# Sketchup Objekt animieren



## Professor Frink (23. März 2010)

Hey Leute,
ich hab ein Objekt in Sketchup entworfen.(androider Roboter)
Wie/ mit welchem Tool kann ich den ohne riesigen Zeitaufwand leicht animieren ? Laufen lassen z.b.
thx schonmal


----------



## Professor Frink (29. Juni 2010)

Hat jetzt jemand ne Antwort ? :kopfkratz:


----------



## Puepue (2. Juli 2010)

Meinst du sowas?
Szenen: Speichern Sie Ansichten und erstellen Sie Animationen 

Wir haben Szenen erstellt, damit Sie einfach genaue Ansichten Ihres Modells speichern können, auf die Sie dann später zurückgreifen können. Müssen Sie eine Animation erstellen? Erstellen Sie einfach einige Szenen und klicken Sie auf eine Schaltfläche.

=> von Google SketchUp


Kannst dir auch mal Blender anschauen blender.org - Home aber ehrlich gesagt habe ich eigentlich keine Ahnung davon


----------



## nahkillo94 (27. Juli 2010)

Hi,

also das animieren von Objekten an sich ist in SketchUp nicht möglich. Ich weiß nicht wie es in SketchUp-Pro aussieht, aber ich denke auch dort nicht. In SketchUp kann man nur, wie Puepue schon sagte, die Kamera animieren, sodass sie sich im Raum bewegt. Zum animieren von Objekten an sich, wie du sagst einen Roboter laufen lassen, müssen dem Objekt "Knochen" eingepflanzt werden und dann wird zu jedem Knochen ein Event programmiert, also in welche Richtung, um welche Drehung und wie Lange sie sich bewegen. Dazu braucht man einen Animationseditor, dafür ist Blender ein sehr gutes OpenSource-Programm. 

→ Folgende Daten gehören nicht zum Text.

(** * MHC database loader ([data_loader.py]): a shallow embedding

    The loader reads a fixed set of CSV exports with pandas, derives a
    participant key from free-text names, resolves columns by keyword and
    writes one table per entity into an SQLite store.

    A Python [str] is modelled as the [string] of its UTF-8 bytes.
    Searching, replacing and splitting on ASCII patterns act on the bytes;
    [str.strip] removes the encodings of the Unicode white space;
    [str.lower] and [str.upper], which follow the Unicode tables, are
    parameters known on ASCII text.  The pandas and sqlite3 calls the loader
    makes are modelled by what they do on the values the loader hands them;
    the numeric and date parsers of pandas are parameters too. *)

From Stdlib Require Import ZArith Ascii String List Lia Bool DecimalString.
From stdpp Require Import base option list strings gmap fin_maps.

(** ** Python [str] operations *)

Module PyStr.

Definition code (c : ascii) : N := N_of_ascii c.

(** The case mappings on one ASCII character. *)
Definition ascii_lower_char (c : ascii) : ascii :=
  if ((65 <=? code c) && (code c <=? 90))%N then ascii_of_N (code c + 32) else c.

Definition ascii_upper_char (c : ascii) : ascii :=
  if ((97 <=? code c) && (code c <=? 122))%N then ascii_of_N (code c - 32) else c.

Fixpoint map_chars (f : ascii -> ascii) (s : string) : string :=
  match s with
  | EmptyString => EmptyString
  | String c r => String (f c) (map_chars f r)
  end.

Definition ascii_lower : string -> string := map_chars ascii_lower_char.
Definition ascii_upper : string -> string := map_chars ascii_upper_char.

(** Text made of ASCII characters only. *)
Fixpoint is_ascii (s : string) : bool :=
  match s with
  | EmptyString => true
  | String c r => (code c <? 128)%N && is_ascii r
  end.

(** [sub in s]. *)
Fixpoint contains (sub s : string) : bool :=
  match s with
  | EmptyString => String.prefix sub EmptyString
  | String _ r => String.prefix sub s || contains sub r
  end.

(** [s.replace(old, new)]: non-overlapping occurrences, left to right.
    [skip] counts the characters of a matched occurrence still to be
    passed over. *)
Fixpoint replace_go (old new : string) (skip : nat) (s : string) : string :=
  match s with
  | EmptyString => EmptyString
  | String c r =>
      match skip with
      | S k => replace_go old new k r
      | O =>
          if String.prefix old s
          then new +:+ replace_go old new (String.length old - 1) r
          else String c (replace_go old new 0 r)
      end
  end.

Fixpoint intersperse_after (new s : string) : string :=
  match s with
  | EmptyString => EmptyString
  | String c r => String c (new +:+ intersperse_after new r)
  end.

Definition replace (old new s : string) : string :=
  match old with
  | EmptyString => new +:+ intersperse_after new s
  | _ => replace_go old new 0 s
  end.

(** The UTF-8 bytes of a code point below [U+10000]. *)
Definition utf8 (cp : N) : list ascii :=
  if (cp <? 128)%N then [ascii_of_N cp]
  else if (cp <? 2048)%N
       then [ascii_of_N (192 + cp / 64); ascii_of_N (128 + cp mod 64)]
       else [ascii_of_N (224 + cp / 4096); ascii_of_N (128 + (cp / 64) mod 64);
             ascii_of_N (128 + cp mod 64)].

(** The code points [str.strip()] removes, those of [str.isspace]:
    U+0009-000D, U+001C-0020, U+0085, U+00A0, U+1680, U+2000-200A, U+2028,
    U+2029, U+202F, U+205F and U+3000. *)
Definition whitespace_points : list N :=
  [9; 10; 11; 12; 13; 28; 29; 30; 31; 32; 133; 160; 5760;
   8192; 8193; 8194; 8195; 8196; 8197; 8198; 8199; 8200; 8201; 8202;
   8232; 8233; 8239; 8287; 12288]%N.

Definition whitespace : list (list ascii) := map utf8 whitespace_points.

(** The text after its first character, when that is one of [ws]. *)
Definition drop_space (ws : list (list ascii)) (l : list ascii)
  : option (list ascii) :=
  match List.find (fun w => bool_decide (w `prefix_of` l)) ws with
  | Some w => Some (drop (length w) l)
  | None => None
  end.

(** Leading characters of [ws] are dropped one by one; [fuel] bounds the
    number of steps. *)
Fixpoint lstrip_go (ws : list (list ascii)) (fuel : nat) (l : list ascii)
  : list ascii :=
  match fuel with
  | O => l
  | S n =>
      match drop_space ws l with
      | Some r => lstrip_go ws n r
      | None => l
      end
  end.

Definition lstrip_list (l : list ascii) : list ascii :=
  lstrip_go whitespace (length l) l.

(** The same from the end, on the reversed text. *)
Definition rstrip_list (l : list ascii) : list ascii :=
  rev (lstrip_go (map (@rev ascii) whitespace) (length l) (rev l)).

Definition strip_list (l : list ascii) : list ascii := lstrip_list (rstrip_list l).

(** [s.strip()]. *)
Definition strip (s : string) : string :=
  string_of_list_ascii (strip_list (list_ascii_of_string s)).

(** [s.split(sep)] for a non-empty separator; [cur] is the current piece,
    reversed. *)
Fixpoint split_go (sep : string) (skip : nat) (cur : string) (s : string)
  : list string :=
  match s with
  | EmptyString => [String.rev cur]
  | String c r =>
      match skip with
      | S k => split_go sep k cur r
      | O =>
          if String.prefix sep s
          then String.rev cur :: split_go sep (String.length sep - 1) EmptyString r
          else split_go sep 0 (String c cur) r
      end
  end.

Definition split (sep s : string) : list string := split_go sep 0 EmptyString s.

End PyStr.

(** [str.lower] and [str.upper].  They follow the Unicode case tables and
    are not character-wise in general; on ASCII text they map the letters
    A-Z and a-z and leave every other character. *)
Class Unicode := {
  str_lower : string -> string;
  str_upper : string -> string;
  str_lower_ascii :
    forall s, PyStr.is_ascii s = true -> str_lower s = PyStr.ascii_lower s;
  str_upper_ascii :
    forall s, PyStr.is_ascii s = true -> str_upper s = PyStr.ascii_upper s;
}.

(** ** Cells and the external pandas functions *)

(** A cell of a frame: missing ([None], [NaN], [NaT]), text, or a non-text
    scalar (an int64, float64 or bool value) of type [number]. *)
Inductive cell (number : Type) : Type :=
| NA
| Str (s : string)
| Num (n : number).

Arguments NA {number}.
Arguments Str {number} s.
Arguments Num {number} n.

#[global] Instance cell_eq_dec {number} `{EqDecision number} :
  EqDecision (cell number).
Proof. solve_decision. Defined.

(** What the loader uses of pandas on scalars and columns.  Timestamps are
    nanoseconds since the epoch, as in [datetime64[ns]]. *)
Class Pandas := {
  number : Type;
  number_eq_dec :: EqDecision number;
  (** [str(x)] of a non-text scalar, as [astype(str)] prints it *)
  num_str : number -> string;
  (** the scalar holding an integer *)
  of_int : Z -> number;
  (** [x == 1.0] *)
  is_one : number -> bool;
  (** [pd.to_numeric(_, errors='coerce')] on one cell; [None] is NaN *)
  to_numeric : cell number -> option number;
  (** [pd.to_datetime(_, errors='coerce')] on a column; [None] is NaT *)
  to_datetime : list (cell number) -> list (option Z);
  (** [strftime('%Y-%m-%d')] of a timestamp *)
  strftime : Z -> string;
}.

Abbreviation Cell := (cell number).
Abbreviation Row := (gmap string (cell number)).

Section Helpers.

Context `{Unicode} {number : Type}.
Abbreviation cell := (cell number).

(** [pd.isna] on a scalar. *)
Definition isna (c : cell) : bool :=
  match c with NA => true | _ => false end.

Definition notna (c : cell) : bool := negb (isna c).

(** [isinstance(x, str)]. *)
Definition is_str (c : cell) : bool :=
  match c with Str _ => true | _ => false end.

(** ** Helper functions of the loader *)

(** [create_participant_id(name)]; [None] is Python's [None]. *)
Definition create_participant_id (name : cell) : option string :=
  if isna name || negb (is_str name) then None
  else
    match name with
    | Str s =>
        Some (PyStr.strip
                (PyStr.replace "/" ""
                   (PyStr.replace "." ""
                      (PyStr.replace "," "-"
                         (PyStr.replace " " "" (str_lower s))))))
    | _ => None
    end.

Die Profis, also Filmstudios und Gamedesigner, nutzen dann sowas wie Maya oder 3D Studio MAX.


----------



## Defcon1 (7. August 2010)

Sketchup!Warum benutzt ihr das alle?
Also zum Modellieren würd ich AC3D oder Cinema 4D nehmen.
Mit Autodesk Maya kannst du animieren(ggf. auch Modellieren).
Der Haken an der Sache ist das die Programme einiges kosten!
Inivis AC3D:80$
Cinema 4D:803€
Autodesk Maya:4641€
Das ist zwar alles abnormal aber die Programme an sich sind Top!
Es gibt noch andere wer die Wissen möchte einfach mal Anschreiben!


----------